Search code examples
c++iteratorstdvectorstdmappartition

Making a class to access and appoint vector types and building a class which gets positions and assigns a region to it


I'm in the process of analysing a dataset which looks like the following

#Latitude   Longitude   Depth [m]   Bathy depth [m] CaCO3 [%] ...
-78 -177    0   693 1
-78 -173    0   573 2
.
.

The plan is to be able to read the data into a vector and then break it down into different groups of "Bathy depth" (Bathymetric depth). It also needs to be simultaneously grouped into different ocean basins. For instance, all of the data points within the North Atlantic, that is also between a BathyDepth of 500-1500m, 1000-2000m, 1500-2500m... should be in its own group (maybe a vector, or another object). The idea is to be able to output these into different text files.

I have attempted this in a somewhat stuttered manner. You can see this below

#include <iostream>
#include <sstream>
#include <fstream>
#include <vector>
#include <string>
#include <GeographicLib/Geodesic.hpp> //Library which allows for distance calculations

using namespace std;
using namespace GeographicLib;

//Define each basin spatially
//North Atlantic
double NAtlat1 = 1,  NAtlong1 = 1, NAtlat2 = 2, NAtlong2=2; //Incorrect               values, to be set later
//South Atlantic
double SAtlat1 = 1,  SAtlong1 = 1, SAtlat2 = 2, SAtlong2=2;
//North Pacific and the all others...

struct Point
{
        //structure Sample code/label--Lat--Long--SedimentDepth[m]--BathymetricDepth[m]--CaCO3[%]...
        string dummy;
        double latitude, longitude, rockDepth, bathyDepth, CaCO3, fCaCO3, bSilica, Quartz, CO3i, CO3c, DCO3;
        string dummy2;
        //Use Overload>> operator
        friend istream& operator>>(istream& inputFile, Point& p);
};

//Overload operator
istream& operator>>(istream& inputFile, Point& p)
{
        string row_text;
        //Read line from input, store in row_text
        getline(inputFile, row_text);
        //Extract line, store in ss row_stream
        istringstream row_stream(row_text);
        //Read-in data into each variable 
        row_stream >> p.dummy >> p.latitude >> p.longitude >> p.rockDepth >> p.bathyDepth >> p.CaCO3 >> p.fCaCO3 >> p.bSilica >> p.Quartz >> p.CO3i >> p.CO3c >> p.DCO3 >> p.dummy2;
        return inputFile;
}

int main ()
{
        //Geodesic class.
        const Geodesic& geod = Geodesic::WGS84();

        //Input file
    ifstream inputFile("Data.csv");
    //Point-type vector to store all data
    vector<Point> database;

    //bathDepth515 = depths between 500m and 1500m
    vector<Point> bathyDepth515;
    vector<Point> bathyDepth1020; //Create the rest too
    Point p;
    if (inputFile)
    {
            while(inputFile >> p)
            {
                    database.push_back(p);
            }

            inputFile.close();
    }
    else
    {
            cout <<"Unable to open file";
    }

    for(int i = 0; i < database.size(); ++i)
    {
            //Group data in database in sets of bathyDepth
            if(database[i].bathyDepth >= 500 && database[i].bathyDepth < 1500)
            {
                    //Find and fill particular bathDepths
                    bathyDepth515.push_back(database[i]);
            }
            if(database[i].bathyDepth >= 1000 && database[i].bathyDepth < 2000)
            {
                    bathyDepth1020.push_back(database[i]);
            }
            //...Further conditional statements based on Bathymetric depth, could easily include a spatial condition too...

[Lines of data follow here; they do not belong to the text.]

Lemma digits_stripHexPrefix (c : ascii) (ds tail : string) :
  allDigits (String c ds) = true ->
  stripHexPrefix (String c (String.append ds (String "." tail)))
  = (10, String c (String.append ds (String "." tail)))
  /\ stripHexPrefix (String c ds) = (10, String c ds).
Proof.
  intros H. cbn [allDigits] in H. apply andb_true_iff in H. destruct H as [Hc Hds].
  destruct ds as [|d ds].
  - each_digit c Hc; split; reflexivity.
  - cbn [allDigits] in Hds. apply andb_true_iff in Hds. destruct Hds as [Hd _].
    each_digit c Hc; try (split; reflexivity).
    each_digit d Hd; split; reflexivity.
Qed.

Lemma parseInt_drops_fraction (ds frac : string) :
  ds <> "" ->
  allDigits ds = true ->
  parseInt (String.append ds (String "." frac)) = parseInt ds.
Proof.
  intros Hne Hds. destruct ds as [|c ds]; [congruence|].
  pose proof Hds as Hc. cbn [allDigits] in Hc.
  apply andb_true_iff in Hc. destruct Hc as [Hc _].
  destruct (digits_stripHexPrefix c ds frac Hds) as [Hhex1 Hhex2].
  unfold parseInt.
  change (String.append (String c ds) (String "." frac))
    with (String c (String.append ds (String "." frac))).
  rewrite !digit_trimStart, !digit_stripSign by exact Hc.
  rewrite Hhex1, Hhex2.
  change (String c (String.append ds (String "." frac)))
    with (String.append (String c ds) (String "." frac)).
  rewrite readDigits_stops_at_point by exact Hds. reflexivity.
Qed.

(** X5: marks typed with a fraction are handled as the digits before the
    decimal point: the form does with them exactly what it does with the
    truncated marks, in the comparison of target and maximum as in the row
    it inserts. *)
Theorem handleSubmit_drops_fractions
    (userId subject maxDigits maxFraction targetDigits targetFraction : string)
    (date : option string) :
  maxDigits <> "" -> allDigits maxDigits = true ->
  targetDigits <> "" -> allDigits targetDigits = true ->
  AddExamModal.handleSubmit userId
    {| AddExamModal.subject := subject; AddExamModal.date := date;
       AddExamModal.maxMarks := String.append maxDigits (String "." maxFraction);
       AddExamModal.targetMarks :=
         String.append targetDigits (String "." targetFraction) |}
  = AddExamModal.handleSubmit userId
      {| AddExamModal.subject := subject; AddExamModal.date := date;
         AddExamModal.maxMarks := maxDigits;
         AddExamModal.targetMarks := targetDigits |}.
Proof.
  intros Hm Hmd Ht Htd. unfold AddExamModal.handleSubmit.
  cbn [AddExamModal.subject AddExamModal.date AddExamModal.maxMarks
       AddExamModal.targetMarks].
  rewrite !parseInt_drops_fraction by assumption.
  destruct maxDigits; [congruence|]. destruct targetDigits; [congruence|].
  reflexivity.
Qed.

Lemma handleSubmit_drops_fractions_witness :
  AddExamModal.handleSubmit "u1"
    {| AddExamModal.subject := "Physics";
       AddExamModal.date := Some "2025-10-01T00:00:00.000Z";
       AddExamModal.maxMarks := String.append "100" (String "." "0");
       AddExamModal.targetMarks := String.append "80" (String "." "95") |}
  = AddExamModal.handleSubmit "u1" validForm.
Proof.
  apply (handleSubmit_drops_fractions "u1" "Physics" "100" "0" "80" "95");
    first [discriminate | reflexivity].
Defined.

(** ** The cap of the progress *)

Lemma SFcompare_antisym (a b : spec_float) :
  SFcompare a b = option_map CompOpp (SFcompare b a).
Proof.
  destruct a as [sa | sa | | sa ma ea], b as [sb | sb | | sb mb eb];
    try destruct sa; try destruct sb; try reflexivity;
    cbn [SFcompare option_map]; f_equal;
    rewrite (Z.compare_antisym ea eb);
    destruct (ea ?= eb)%Z; cbn [CompOpp]; try reflexivity;
    change (Pos.compare_cont Eq mb ma) with (Pos.compare mb ma);
    change (Pos.compare_cont Eq ma mb) with (Pos.compare ma mb);
    rewrite (Pos.compare_antisym ma mb); destruct (ma ?= mb)%positive; reflexivity.
Qed.

Lemma is_nan_false (x : float) :
  PrimFloat.is_nan x = false -> SFcompare (Prim2SF x) (Prim2SF x) = Some Eq.
Proof.
  unfold PrimFloat.is_nan. rewrite FloatAxioms.eqb_spec. unfold SFeqb.
  destruct (SFcompare (Prim2SF x) (Prim2SF x)) as [[]|]; simpl; congruence.
Qed.

Lemma SFcompare_defined (a b : spec_float) :
  SFcompare a a = Some Eq -> SFcompare b b = Some Eq ->
  exists c, SFcompare a b = Some c.
Proof.
  destruct a as [sa | sa | | sa ma ea], b as [sb | sb | | sb mb eb];
    cbn [SFcompare]; intros Ha Hb; try discriminate; eexists; reflexivity.
Qed.

(** Numbers that are not [NaN] are comparable. *)
Lemma not_lt_le (a b : float) :
  PrimFloat.is_nan a = false -> PrimFloat.is_nan b = false ->
  PrimFloat.ltb b a = false -> PrimFloat.leb a b = true.
Proof.
  intros Ha Hb. apply is_nan_false in Ha. apply is_nan_false in Hb.
  rewrite FloatAxioms.ltb_spec, FloatAxioms.leb_spec. unfold SFltb, SFleb.
  destruct (SFcompare_defined _ _ Hb Ha) as [c Hc].
  rewrite (SFcompare_antisym (Prim2SF a) (Prim2SF b)), Hc.
  destruct c; simpl; congruence.
Qed.

(** X6: the progress of an exam with marks is [NaN] exactly when
    [obtained / target * 100] is, and otherwise it is that number or 100
    and never above 100. *)
Theorem getProgressPercentage_capped (obtained target : number) :
  let x := PrimFloat.mul (PrimFloat.div obtained target) 100%float in
  let p := ExamTracker.getProgressPercentage (Some obtained) target in
  if PrimFloat.is_nan x then PrimFloat.is_nan p = true
  else PrimFloat.leb p 100%float = true /\ (p = x \/ p = 100%float).
Proof.
  intros x p. subst p. unfold ExamTracker.getProgressPercentage. fold x.
  unfold Math_min. destruct (PrimFloat.is_nan x) eqn:Hnan.
  - reflexivity.
  - cbn [orb]. change (PrimFloat.is_nan 100%float) with false. cbv iota.
    destruct (PrimFloat.ltb 100%float x) eqn:Hlt.
    + split; [reflexivity | right; reflexivity].
    + change (isNegZero 100%float) with false. cbn [andb].
      split; [|left; reflexivity].
      apply not_lt_le; [exact Hnan | reflexivity | exact Hlt].
Qed.

(** X7: the counter of completed exams is the number of rows that show
    their progress against the target; every other row shows the target
    against the maximum. *)
Theorem completedExams_rows (exams : list ExamTracker.Exam) :
  List.length (ExamList.completedExams exams)
  = List.length
      (List.filter
         (fun row => String.eqb (ExamTracker.caption row) "Progress vs Target")
         (map ExamTracker.renderProgress exams))
  /\ List.Forall
       (fun row => ExamTracker.caption row = "Progress vs Target"
                   \/ ExamTracker.caption row = "Target Progress")
       (map ExamTracker.renderProgress exams).
Proof.
  unfold ExamList.completedExams. split.
  - induction exams as [|exam exams IH]; [reflexivity|].
    cbn [map List.filter]. unfold ExamTracker.renderProgress at 1.
    destruct (ExamTracker.obtained_marks exam); cbn; rewrite IH; reflexivity.
  - induction exams as [|exam exams IH]; constructor; [|exact IH].
    unfold ExamTracker.renderProgress.
    destruct (ExamTracker.obtained_marks exam); [left | right]; reflexivity.
Qed.

(** ** The journal handler, path by path *)

Lemma newPoints_row (row : option Z) (delta : Z) :
  newPoints (Some row) delta = balanceOf (Some row) + delta.
Proof. apply newPoints_balance. Qed.

(** Unfolding a run under hypotheses on what the world answers. *)
Ltac run_under tac :=
  repeat (run_handler;
          first [ rewrite journalChecks_analyzeMood
                | progress cbn [profiles journal_entries exams insertJournal insertExam]
                | progress tac ]).

(** X8: a journal text made of white space only does nothing at all, and
    any other text starts a run: the handler is silent exactly on blank
    texts. *)
Theorem handleJournalSubmit_silent_iff_blank (userId journalText : string) (w : World) :
  trace (MentalHealthCard.handleJournalSubmit userId journalText) w = []
  <-> isBlank journalText = true.
Proof.
  destruct w as [d os c a]. unfold MentalHealthCard.handleJournalSubmit.
  destruct (isBlank journalText).
  - split; reflexivity.
  - split; [|discriminate]. run_cases; discriminate.
Qed.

    //Calculate distance between point i and all other points within 500-1500m depth window. Do the same with all other windows.
    for(int i = 0; i < bathyDepth515.size(); ++i)
    {
            for(int j = 0; j < bathyDepth515.size(); ++j)
            {
                    double s12;
                    if(i != j)
                    {
                            geod.Inverse(bathyDepth515[i].latitude, bathyDepth515[i].longitude, bathyDepth515[j].latitude, bathyDepth515[j].longitude, s12);
                    }
            }
    }
    return 0;
}

Problem 1: I think it is clear to see some of the methodology is not object oriented. For instance, there may be a better way to assign each data Point to a specific ocean basin, instead of manually putting these in at the beginning of my programme, just as I have done when grouping the data by depth. I started to create a basin class, with methods to retrieve the location, and definitions of each basin' lat/long, but did not get very far in finding an intuitive way of doing this. I'd like for someone to give me an idea of how better to build this. My attempt at building a (very fragile) class is as follows

class Basin
{
    public:
            Basin();
            Basin(double latit1, double longit1, double latit2, double longit2);
            double getLatitude();
            ...
    private:
            double NAt, SAt, NPac, SPac; //All basins
            double latitude1, longitude1, latitude2, longitude2; //         Boundaries defined by two latitude markers, and two longitude markers.
};

class NAt: public Basin{...}
//...Build class definitions...

Problem 2: My second concern is the method in which I have created vectors for the different depth windows. This could become very cumbersome if I have to change the way in which I have split the depths, or add more depths. I wouldn't like to have to change almost all parts of my programme just to accommodate how I decide to slide my depth windows. I'd appreciate someone to give me a few ideas on how to go about this. The only solution I could think of to Problem 2 is as follows

//Vector of vectors to store each rows' entries separately. Not sure if this is needed as my `Point` `Struct` already allows for each of the entries in a row to be accessed. 
    vector<vector<Point> > database;
    //Create database vectors for different bathDepth windows, eventhough their names will be the same, once push_back, it doesn't matter
    for(int i = 1*500; i<=8*500; i+=500)
    {
        vector<Point> bathDepthi;
        //Possibly push these back into database. These can then be accessed and populated using if statements.
    }
    //Create vectors individually, creating vector of vectors would be more elegant as I won't have to create more if one were to decide to change the range, I'd just have to change the for loop.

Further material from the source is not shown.